While acknowledging Wilkes-Barre General Hospital’s importance providing health care, several council members expressed concerns about the loss of tax revenue.
County taxing bodies are projected to collectively lose more than $1.9 million in real estate tax revenue annually with the purchase, including approximately $328,000 currently received by the county, records show.
Savitala said she welcomes discussions about services that can be provided to “ensure stability and to replace some of the lost revenue from the property taxes.” For example, Tenor may assist with medical screenings and vaccines for Wilkes-Barre’s mobile health unit, she said.
Wilkes-Barre General Hospital CEO Michael Clark told council he is “very confident” Tenor will address recruitment and capital needs and “make the right choices” so the hospital “can continue to flourish.”
Clark also bluntly pointed out this is the first time a buyer has come forward with the “wherewithal to make this sale go through.”
Last year’s proposed purchase by WoodBridge Healthcare Inc. failed to materialize largely due to challenges securing financing, officials said.
”Some people mistakenly think that there are people on the sideline waiting for this to fall through, and then they’ll come in, swoop in, and buy the hospitals,” Clark said. “There’s been at least 10 or 15 different entities that have looked at the purchases and have never gone any further.”
During public comment, Dr. Michael Tedesco urged council to approve the Tenor proposal.
Tedesco said he moved here in 1987 to work as an obstetrician and estimated he had delivered approximately 10,000 babies in the area.

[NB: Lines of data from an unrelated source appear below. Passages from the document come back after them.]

(** What an entry of a sound store holds is read back through its alias. *)
Lemma entry_read_back hash l s alias e data :
  state_ok hash l s -> sl_max_bytes l < u64_max -> st_by_alias s !! alias = Some e ->
  storage_bytes (ct_storage (en_content e)) = data ->
  (forall max_bytes, len data <= max_bytes -> read_all true (en_content e) max_bytes = Ok data)
  /\ forall offset length max_bytes, 0 <= offset -> 0 <= length <= max_bytes ->
       read_range true (en_content e) offset length max_bytes
       = Some (Ok (take (Z.to_nat length) (drop (Z.to_nat offset) data))).
Proof.
  intros Hst Hbytes He Hd. destruct (to_entries _ _ _ _ (ok_tables _ _ _ Hst) _ _ He) as [Hok _].
  apply read_back; [done|done|]. unfold content_ok in Hok. rewrite Hd in Hok. rewrite Hok.
  pose proof (entry_length_le _ _ _ _ _ _ (ok_tables _ _ _ Hst) He).
  pose proof (ok_quota _ _ _ Hst). pose proof (ok_pending _ _ _ Hst).
  rewrite (ok_bytes _ _ _ Hst) in *. lia.
Qed.

(** What [retain_many] retained is in the store under the aliases it gave. *)
Lemma retained_entries (hash : bytes -> list Z) (io : bool) (store : nat) (l : StoreLimits)
    (contents : list bytes) (state state' : State) (aliases : list Z)
    (Hstate : state_ok hash l state) (Hentries : sl_max_entries l < u64_max)
    (Hretain : retain_many hash io store l contents state = Ok (aliases, state')) :
  state_ok hash l state' /\ st_pending_bytes state' = st_pending_bytes state
  /\ Forall2 (fun data alias => exists e, st_by_alias state' !! alias = Some e
       /\ storage_bytes (ct_storage (en_content e)) = data) contents aliases.
Proof.
  unfold retain_many in Hretain. apply bind_ok in Hretain as (pending & Hpre & H).
  apply (prepare_all_ok hash store) in Hpre as (Hpk & Hz & Hdata).
  pose proof (retain_pending_bytes hash io store l _ _ _ _ Hstate Hentries Hpk H) as Hb.
  apply (retain_pending_spec hash) in H as (Hst' & Hpe & _); [|done..].
  split; [done|]. split; [by rewrite Hpe, Hz, Z.sub_0_r|].
  apply Forall2_same_length_lookup. split.
  { apply Forall2_length in Hdata, Hb. congruence. }
  intros k data alias Hk Ha. destruct (Forall2_lookup_l _ _ _ _ _ Hdata Hk) as (value & Hv & c0 & Hc0 & Hd).
  destruct (Forall2_lookup_lr _ _ _ _ _ _ Hb Hv Ha) as (c & e & Hc & He & Hsame).
  exists e. split; [done|]. unfold same_bytes in Hsame. congruence.
Qed.
(** A span is the lines it names. *)
Lemma span_spec i n :
  (0 < n)%nat -> (i + n <= length lines)%nat -> span l i n = concat (take n (drop i lines)).
Proof.
  intros Hn Hi. unfold span. rewrite span_end_spec, line_start_spec by lia.
  change (ly_text l) with text. rewrite <- take_take_drop, concat_app, length_app.
  assert (text = concat (take i lines) ++ concat (take n (drop i lines)) ++ concat (drop n (drop i lines))) as Ht.
  { rewrite <- !concat_app, !take_drop. symmetry. apply split_inclusive_concat. }
  rewrite Ht at 1. rewrite drop_app_length, Nat.add_sub_swap, Nat.sub_diag by lia. apply take_app_length.
Qed.

Lemma span_len_spec i n :
  (0 < n)%nat -> (i + n <= length lines)%nat -> span_len l i n = length (span l i n).
Proof.
  intros Hn Hi. rewrite span_spec by done. unfold span_len. rewrite span_end_spec, line_start_spec by lia.
  rewrite <- take_take_drop, concat_app, length_app. lia.
Qed.

Lemma line_of_spec i line : lines !! i = Some line -> line_of l i = line.
Proof.
  intros Hi. pose proof (lookup_lt_Some _ _ _ Hi). unfold line_of. rewrite span_spec by lia.
  rewrite (drop_S _ line) by done. apply app_nil_r.
Qed.

Lemma complete_le : (ly_complete_lines l <= length lines)%nat.
Proof.
  unfold l, LineLayout_new. cbn [ly_complete_lines].
  pose proof (newline_ends_spec text 0) as H. apply (f_equal length) in H.
  rewrite length_line_ends, length_app in H. fold lines in H. lia.
Qed.
End Layout.

(** ** Repeated lines *)

Lemma fmap_rev {A B} (f : A -> B) (l : list A) : f <$> rev l = rev (f <$> l).
Proof. apply map_rev. Qed.

(** What a run stands for. *)
Definition run_value (lines : list bytes) (base : nat) (run : Run) : option bytes * nat :=
  (lines !! (rn_line run - base)%nat, rn_count run).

He said he met with Tenor representatives last week and was “cautiously optimistic” because it has a “vision to bring back services to support this hospital and help it grow.” Like Clark, he said he is unaware of any other entities willing to take on the project.
“The community needs Wilkes-Barre General Hospital,” Tedesco said. “We can’t let this hospital go down.”

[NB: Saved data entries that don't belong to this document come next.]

(** The exact search finds the repetition that saves the most. *)
Lemma exact_optimal start k n :
  (2 <= k <= MAX_BLOCK_LINES)%nat -> (2 <= n)%nat -> repeats start k n -> 0 < saving start k n ->
  present (best_exact_candidate l start) = true
  /\ saving start k n <= cd_savings (best_exact_candidate l start).
Proof.
  intros Hk Hn Hr Hs. pose proof (proj1 Hr) as Hl.
  destruct (exact_spec start k) as (_ & Hre & Hmax); [lia|nia|]. pose proof (Hmax n Hr) as Hle.
  pose proof (saving_mono start k _ _ ltac:(lia) (conj Hn Hle) (proj1 Hre)) as Hm.
  assert (k ∈ block_sizes l start) as Hin by (apply block_sizes_spec; nia).
  assert (exact start k = Some (mkCandidate k (exact_repetitions (ly_complete_lines l) l start k 1)
    (saving start k (exact_repetitions (ly_complete_lines l) l start k 1)))) as He.
  { apply candidate_spec; [done|]. repeat split; [lia|apply Hre|lia]. }
  unfold best_exact_candidate.
  destruct (best_spec (exact start) (block_sizes l start)) as [[_ HN]|[(k' & Hin' & Hk') Hbest]];
    [apply exact_size|rewrite list.Forall_forall in HN; by rewrite (HN k Hin) in He|].
  set (r := foldl _ _ (block_sizes l start)) in *. change (foldl _ _ _) with r. clearbody r.
  destruct (exact_size start k' r Hin' Hk') as [Hk0 Hrk]. split.
  - unfold present. rewrite Hrk. by destruct (Nat.eqb_spec k' 0).
  - specialize (Hbest k _ Hin He). unfold better in Hbest. cbn [cd_savings cd_block_lines] in Hbest. lia.
Qed.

Dr. Patrick Conaboy, a family practitioner in Northeastern Pennsylvania for more than 30 years, shared stock prices and other statistics that have convinced him Community Health Systems won’t “continue with Wilkes-Barre General Hospital beyond 2027.”
“People think if this goes away, Wilkes-Barre General will continue on and remain on the tax rolls and everything will be fine,” Conaboy said. “I’m here to tell you that’s not true.”
Conaboy said one option to offset the real estate tax loss could be free X-rays and bloodwork for emergency responders.